'''

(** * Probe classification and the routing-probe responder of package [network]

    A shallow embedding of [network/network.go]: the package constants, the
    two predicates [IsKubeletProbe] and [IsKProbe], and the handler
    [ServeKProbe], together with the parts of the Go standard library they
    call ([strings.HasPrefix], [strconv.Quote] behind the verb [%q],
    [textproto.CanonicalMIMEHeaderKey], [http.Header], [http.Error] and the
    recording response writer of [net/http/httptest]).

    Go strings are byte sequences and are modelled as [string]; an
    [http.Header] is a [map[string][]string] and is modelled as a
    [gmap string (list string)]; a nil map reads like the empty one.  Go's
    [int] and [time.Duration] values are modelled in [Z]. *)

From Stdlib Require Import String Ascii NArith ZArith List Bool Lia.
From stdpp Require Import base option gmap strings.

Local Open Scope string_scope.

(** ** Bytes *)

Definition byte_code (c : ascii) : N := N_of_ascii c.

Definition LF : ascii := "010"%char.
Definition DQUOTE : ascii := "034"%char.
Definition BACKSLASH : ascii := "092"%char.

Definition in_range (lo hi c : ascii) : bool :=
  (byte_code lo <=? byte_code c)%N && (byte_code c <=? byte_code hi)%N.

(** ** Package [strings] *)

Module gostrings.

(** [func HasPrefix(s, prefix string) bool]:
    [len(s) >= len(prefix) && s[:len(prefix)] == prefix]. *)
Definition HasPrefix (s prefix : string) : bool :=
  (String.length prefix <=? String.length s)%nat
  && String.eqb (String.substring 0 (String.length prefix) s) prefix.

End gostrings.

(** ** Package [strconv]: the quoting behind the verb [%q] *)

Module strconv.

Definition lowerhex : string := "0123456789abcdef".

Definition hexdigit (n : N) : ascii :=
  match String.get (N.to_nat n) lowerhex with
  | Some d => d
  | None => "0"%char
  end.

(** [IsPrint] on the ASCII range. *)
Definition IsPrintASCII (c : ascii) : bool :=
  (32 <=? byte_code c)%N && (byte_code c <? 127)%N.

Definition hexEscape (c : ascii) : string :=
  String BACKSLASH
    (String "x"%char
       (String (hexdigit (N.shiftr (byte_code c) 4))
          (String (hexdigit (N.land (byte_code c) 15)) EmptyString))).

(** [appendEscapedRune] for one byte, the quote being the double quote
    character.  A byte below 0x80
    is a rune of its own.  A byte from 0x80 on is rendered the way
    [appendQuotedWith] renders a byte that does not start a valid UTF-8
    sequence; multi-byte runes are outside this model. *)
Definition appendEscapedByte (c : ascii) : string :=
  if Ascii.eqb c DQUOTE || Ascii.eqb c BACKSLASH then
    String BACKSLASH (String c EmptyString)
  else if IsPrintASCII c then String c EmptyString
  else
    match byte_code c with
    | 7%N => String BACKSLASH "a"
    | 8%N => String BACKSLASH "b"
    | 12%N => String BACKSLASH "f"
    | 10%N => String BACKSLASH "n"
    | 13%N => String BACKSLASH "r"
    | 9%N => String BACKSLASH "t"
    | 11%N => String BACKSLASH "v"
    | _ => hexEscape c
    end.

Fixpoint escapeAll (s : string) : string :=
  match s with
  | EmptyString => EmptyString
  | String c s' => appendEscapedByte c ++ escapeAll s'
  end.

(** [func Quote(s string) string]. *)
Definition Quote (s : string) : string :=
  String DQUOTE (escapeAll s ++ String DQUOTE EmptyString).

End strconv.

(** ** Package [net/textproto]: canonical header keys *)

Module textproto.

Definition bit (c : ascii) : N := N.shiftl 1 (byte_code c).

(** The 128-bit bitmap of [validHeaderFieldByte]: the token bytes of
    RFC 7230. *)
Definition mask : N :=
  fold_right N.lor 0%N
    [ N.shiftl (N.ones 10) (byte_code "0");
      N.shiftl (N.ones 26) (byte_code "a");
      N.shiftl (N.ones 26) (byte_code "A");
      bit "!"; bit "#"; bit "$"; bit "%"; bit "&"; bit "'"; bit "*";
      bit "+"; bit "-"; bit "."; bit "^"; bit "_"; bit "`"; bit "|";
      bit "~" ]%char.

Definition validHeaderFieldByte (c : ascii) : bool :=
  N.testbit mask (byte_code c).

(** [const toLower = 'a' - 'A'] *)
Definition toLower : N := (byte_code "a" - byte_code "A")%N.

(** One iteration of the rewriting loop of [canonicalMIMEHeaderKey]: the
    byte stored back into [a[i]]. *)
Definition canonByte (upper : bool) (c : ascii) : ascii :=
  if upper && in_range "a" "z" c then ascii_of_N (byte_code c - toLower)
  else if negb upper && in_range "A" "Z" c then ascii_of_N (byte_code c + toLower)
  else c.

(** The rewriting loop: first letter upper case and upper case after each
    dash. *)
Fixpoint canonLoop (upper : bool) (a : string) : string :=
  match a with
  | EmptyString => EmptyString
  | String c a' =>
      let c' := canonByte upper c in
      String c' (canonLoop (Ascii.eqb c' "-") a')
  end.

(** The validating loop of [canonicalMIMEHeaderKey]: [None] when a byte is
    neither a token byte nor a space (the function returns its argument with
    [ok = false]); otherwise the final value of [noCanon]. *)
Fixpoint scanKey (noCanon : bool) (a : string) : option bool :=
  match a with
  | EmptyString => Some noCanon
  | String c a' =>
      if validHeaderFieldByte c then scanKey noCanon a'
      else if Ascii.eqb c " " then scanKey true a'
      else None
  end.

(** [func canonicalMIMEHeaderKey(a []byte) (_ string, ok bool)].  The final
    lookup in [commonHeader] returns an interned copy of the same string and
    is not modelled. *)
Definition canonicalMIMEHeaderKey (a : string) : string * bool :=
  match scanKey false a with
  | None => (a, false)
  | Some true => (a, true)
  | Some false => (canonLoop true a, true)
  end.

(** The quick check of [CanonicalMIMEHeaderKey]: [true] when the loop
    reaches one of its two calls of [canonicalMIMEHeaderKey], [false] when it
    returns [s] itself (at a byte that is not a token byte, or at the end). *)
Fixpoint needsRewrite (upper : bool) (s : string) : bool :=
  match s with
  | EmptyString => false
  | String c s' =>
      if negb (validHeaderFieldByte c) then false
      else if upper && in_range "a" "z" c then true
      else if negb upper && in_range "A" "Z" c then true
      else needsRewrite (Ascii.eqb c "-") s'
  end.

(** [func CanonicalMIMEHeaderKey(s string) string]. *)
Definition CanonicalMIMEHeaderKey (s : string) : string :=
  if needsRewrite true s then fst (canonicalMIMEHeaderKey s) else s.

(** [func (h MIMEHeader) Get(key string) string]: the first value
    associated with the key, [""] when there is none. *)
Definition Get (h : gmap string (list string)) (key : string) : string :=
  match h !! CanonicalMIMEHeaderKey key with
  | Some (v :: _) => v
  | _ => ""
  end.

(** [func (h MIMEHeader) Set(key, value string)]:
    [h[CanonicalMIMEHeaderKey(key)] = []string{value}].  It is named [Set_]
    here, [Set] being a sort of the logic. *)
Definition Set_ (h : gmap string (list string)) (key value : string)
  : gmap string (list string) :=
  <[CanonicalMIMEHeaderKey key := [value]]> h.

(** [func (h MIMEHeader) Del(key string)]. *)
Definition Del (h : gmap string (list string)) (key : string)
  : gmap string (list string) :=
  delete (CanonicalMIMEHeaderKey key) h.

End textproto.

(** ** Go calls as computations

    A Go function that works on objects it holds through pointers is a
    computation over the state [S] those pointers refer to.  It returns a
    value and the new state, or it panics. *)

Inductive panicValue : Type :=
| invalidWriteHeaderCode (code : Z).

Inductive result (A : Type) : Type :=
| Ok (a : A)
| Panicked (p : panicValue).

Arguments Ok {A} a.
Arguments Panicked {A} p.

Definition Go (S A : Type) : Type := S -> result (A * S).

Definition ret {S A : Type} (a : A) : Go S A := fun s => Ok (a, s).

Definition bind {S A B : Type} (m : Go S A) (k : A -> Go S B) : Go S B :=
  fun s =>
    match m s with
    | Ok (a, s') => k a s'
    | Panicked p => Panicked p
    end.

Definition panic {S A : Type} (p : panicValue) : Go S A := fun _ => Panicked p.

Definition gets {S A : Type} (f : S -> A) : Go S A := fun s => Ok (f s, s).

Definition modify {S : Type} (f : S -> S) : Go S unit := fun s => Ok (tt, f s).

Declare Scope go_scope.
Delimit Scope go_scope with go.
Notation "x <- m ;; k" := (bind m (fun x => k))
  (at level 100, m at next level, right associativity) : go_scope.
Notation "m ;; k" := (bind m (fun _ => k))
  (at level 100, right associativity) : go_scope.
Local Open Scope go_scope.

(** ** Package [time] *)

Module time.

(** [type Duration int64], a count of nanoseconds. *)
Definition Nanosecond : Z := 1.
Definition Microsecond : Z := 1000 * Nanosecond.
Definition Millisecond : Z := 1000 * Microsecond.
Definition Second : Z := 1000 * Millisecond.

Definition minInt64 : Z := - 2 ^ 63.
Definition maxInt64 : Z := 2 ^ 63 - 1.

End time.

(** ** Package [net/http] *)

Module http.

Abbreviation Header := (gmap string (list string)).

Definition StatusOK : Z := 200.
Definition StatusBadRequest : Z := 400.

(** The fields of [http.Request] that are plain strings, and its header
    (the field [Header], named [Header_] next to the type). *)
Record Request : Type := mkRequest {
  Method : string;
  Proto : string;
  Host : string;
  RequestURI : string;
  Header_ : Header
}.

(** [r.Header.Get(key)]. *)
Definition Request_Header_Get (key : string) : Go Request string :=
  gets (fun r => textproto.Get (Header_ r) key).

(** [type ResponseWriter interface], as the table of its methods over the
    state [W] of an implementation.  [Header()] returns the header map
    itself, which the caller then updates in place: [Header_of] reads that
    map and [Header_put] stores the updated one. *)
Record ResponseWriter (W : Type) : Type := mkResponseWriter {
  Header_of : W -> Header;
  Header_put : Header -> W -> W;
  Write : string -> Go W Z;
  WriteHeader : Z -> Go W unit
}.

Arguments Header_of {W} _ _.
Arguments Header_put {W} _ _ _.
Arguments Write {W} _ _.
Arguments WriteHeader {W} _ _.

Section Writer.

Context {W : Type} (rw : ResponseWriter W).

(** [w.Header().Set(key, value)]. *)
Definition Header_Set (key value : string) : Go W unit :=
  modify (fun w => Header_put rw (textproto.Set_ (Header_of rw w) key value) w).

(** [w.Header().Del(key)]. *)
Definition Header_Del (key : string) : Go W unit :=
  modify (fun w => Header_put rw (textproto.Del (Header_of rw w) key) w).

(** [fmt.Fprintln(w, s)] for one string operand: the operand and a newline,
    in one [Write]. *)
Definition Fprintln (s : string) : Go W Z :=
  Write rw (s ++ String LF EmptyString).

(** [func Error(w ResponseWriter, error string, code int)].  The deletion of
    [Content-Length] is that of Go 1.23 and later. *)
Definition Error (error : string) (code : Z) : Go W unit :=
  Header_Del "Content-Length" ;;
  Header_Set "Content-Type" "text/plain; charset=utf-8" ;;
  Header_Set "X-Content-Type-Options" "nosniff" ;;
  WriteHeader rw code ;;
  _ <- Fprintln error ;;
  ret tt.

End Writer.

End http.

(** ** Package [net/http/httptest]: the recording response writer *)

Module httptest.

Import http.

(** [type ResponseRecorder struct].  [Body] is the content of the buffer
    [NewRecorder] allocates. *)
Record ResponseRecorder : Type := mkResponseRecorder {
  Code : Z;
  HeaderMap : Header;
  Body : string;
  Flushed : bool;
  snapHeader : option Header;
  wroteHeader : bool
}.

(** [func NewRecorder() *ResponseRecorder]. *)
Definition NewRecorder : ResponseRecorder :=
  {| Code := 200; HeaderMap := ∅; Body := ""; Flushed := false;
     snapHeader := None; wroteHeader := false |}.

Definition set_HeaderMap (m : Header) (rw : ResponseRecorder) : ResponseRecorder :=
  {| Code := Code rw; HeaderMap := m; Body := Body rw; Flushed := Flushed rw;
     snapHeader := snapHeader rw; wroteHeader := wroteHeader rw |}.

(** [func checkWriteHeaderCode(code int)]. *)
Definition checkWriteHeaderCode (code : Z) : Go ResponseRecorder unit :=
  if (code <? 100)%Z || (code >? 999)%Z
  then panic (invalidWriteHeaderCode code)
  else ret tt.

'''

Task: Your answer should be exactly the lines of the data above, from the first through the line containing "[textproto.CanonicalMIMEHeaderKey], [http.Header], [http.Error]".

Solution for this exercise:
(** * Probe classification and the routing-probe responder of package [network]

    A shallow embedding of [network/network.go]: the package constants, the
    two predicates [IsKubeletProbe] and [IsKProbe], and the handler
    [ServeKProbe], together with the parts of the Go standard library they
    call ([strings.HasPrefix], [strconv.Quote] behind the verb [%q],
    [textproto.CanonicalMIMEHeaderKey], [http.Header], [http.Error] and the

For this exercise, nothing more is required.